The team relay features four laps of the cross country circuit contested by an elite male, elite female, U23 male and junior male from each nation. The team’s bronze-medal-winning performance in 2007 at Fort William, Scotland, was the United States’ best performance since the event was added to the world championship program in 1999.
With teams allowed to determine the start order of its representatives, the U.S. squad chose to open with Gould as Slovakia was the only other nation that did not opt to start with either its elite (Craig) or U23 (Jurekovic) male competitor.

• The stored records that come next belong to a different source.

Definition represents slots rows (n : nat) : Prop :=
  wf EMPTY slots rows ∧ ∀ s, indexed EMPTY slots s ↔ s < n.

(** Row [i] is the row of [target] among the first [n]. *)
Definition row_of rows (n : nat) (target : K) (i : nat) : Prop :=
  i < n ∧ ∃ row, rows !! i = Some row ∧ index_key row = target.

Definition distinct_keys rows (n : nat) : Prop :=
  ∀ target i j, row_of rows n target i → row_of rows n target j → i = j.

Lemma represents_load slots rows n : represents slots rows n → load EMPTY slots ≤ n.
Proof. intros [Hwf Hidx]. apply (load_bound _ _ rows); [done|]. intros s ?. by apply Hidx. Qed.

Lemma represents_row slots rows n i :
  represents slots rows n → i < n → ∃ row, rows !! i = Some row.
Proof.
  intros [Hwf Hidx] Hi. apply Hidx in Hi as (p & Hp & Hne).
  destruct (wf_values _ _ _ _ Hwf p _ Hp Hne) as (s & row & ->%Nat2Z.inj & ?). eauto.
Qed.

(** A probe ends, without a panic, at the row of the key or at none. *)
Lemma represents_position slots rows n target :
  represents slots rows n → is_u64 (lemire_key target) →
  (∃ p i, position EMPTY slots target rows = Done (Some p)
     ∧ slots !! p = Some (Z.of_nat i) ∧ Z.of_nat i ≠ EMPTY ∧ row_of rows n target i)
  ∨ (position EMPTY slots target rows = Done None ∧ ∀ i, ¬ row_of rows n target i).
Proof.
  intros [Hwf Hidx] Hk.
  destruct (position_spec EMPTY slots rows target Hwf Hk)
    as [(p & s & row & -> & Hp & Hne & Hrow & Hkey)|[-> Hnone]].
  - left. exists p, s. repeat (split; [done|]). split; [apply Hidx; by exists p|by eauto].
  - right. split; [done|]. intros i (Hi & row & Hrow & Hkey). by eapply Hnone, Hkey; [apply Hidx|].
Qed.

Lemma represents_get slots rows n target :
  represents slots rows n → is_u64 (lemire_key target) →
  ∃ r, get EMPTY slots target rows = Done r
    ∧ match r with
      | Some i => row_of rows n target i
      | None => ∀ i, ¬ row_of rows n target i
      end.
Proof.
  intros Hrep Hk. unfold get.
  destruct (represents_position slots rows n target Hrep Hk)
    as [(p & s & -> & Hp & Hne & Hrow)|[-> Hnone]]; cbn [mbind run_bind]; [|by exists None].
  rewrite (index_lookup _ _ _ Hp). cbn [mbind run_bind]. exists (Some s).
  by rewrite Nat2Z.id.
Qed.

Lemma represents_contains slots rows n target :
  represents slots rows n → is_u64 (lemire_key target) →
  ∃ b, contains EMPTY slots target rows = Done b ∧ (b = true ↔ ∃ i, row_of rows n target i).
Proof.
  intros Hrep Hk. unfold contains.
  destruct (represents_position slots rows n target Hrep Hk)
    as [(p & s & -> & Hp & Hne & Hrow)|[-> Hnone]]; cbn [mbind run_bind].
  - exists true. split; [done|]. split; by eauto.
  - exists false. split; [done|]. split; [done|]. intros [i ?]. by destruct (Hnone i).
Qed.

(** Row [n] is written, then indexed. *)
Lemma represents_push slots rows rows' n row :
  (0 ≤ EMPTY < 2 ^ width)%Z → (Z.of_nat n < EMPTY)%Z → n + 1 < length slots →
  represents slots rows n → keys_ok rows' →
  (∀ i, i < n → rows' !! i = rows !! i) → rows' !! n = Some row →
  ∃ slots', insert EMPTY width slots n rows' = Done slots'
    ∧ length slots' = length slots ∧ represents slots' rows' (S n).
Proof.
  intros HE Hn Hroom Hrep Hk Hsame Hrow. pose proof (represents_load _ _ _ Hrep) as Hload.
  destruct Hrep as [Hwf Hidx].
  assert (Hwf' : wf EMPTY slots rows').
  { apply (wf_rows_ext _ _ rows); [done..|]. intros s r Hs%Hidx Hr.
    exists r. by rewrite Hsame. }
  destruct (insert_wf EMPTY width slots rows' n row) as (slots' & -> & Hlen & _ & Hwf2 & Hidx2);
    [done|done|lia|done|done|rewrite Hidx; lia|].
  exists slots'. split; [done|]. split; [done|]. split; [done|].
  intros s. rewrite Hidx2, Hidx. lia.
Qed.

Fittingly, the U.S. completed the first lap in 19th place with Gould besting the Slovakian junior and putting the U.S. squad 4:48 behind the leading French whose Jean-Christophe Peraud completed the first lap in 19:55. Gould’s lap time of 24:43 was the sixth fastest amongst the elite women.
Bennett, the U.S. squad’s junior male entry, took the handoff from Gould and moved the U.S. up two spots to 17th place at the contest’s midway point.
Bennett rode a 24:33 which ranked 16th amongst all riders on the second leg of the relay.
National Development Team rider Jurekovic took over on the third lap and was able to make up a several spots, but after 75 percent of the race was over the U.S. team still sat in 13th place.
Craig was able to make up five spots in the final leg, and outsprinted Alexander Wetterhall of Sweden to the line to to give the United States its eighth-place finish.
The American team completed the event with an overall time of 1:30:12, 5:27:52 off the pace of the gold-medal-winning French squad.
“It was a shorter, much more technical course this year and all the mud out there made it harder for anyone to gain much ground,” said Marc Gullickson,
USA Cycling’s National Mountain Bike Development Director. “The down hills were extremely muddy and technical, forcing riders to slow their descents.”
Craig’s next world championships competition will come Sunday in the elite men?s cross country race as he seeks to lock down a berth on the 2008 U.S. Olympic Team.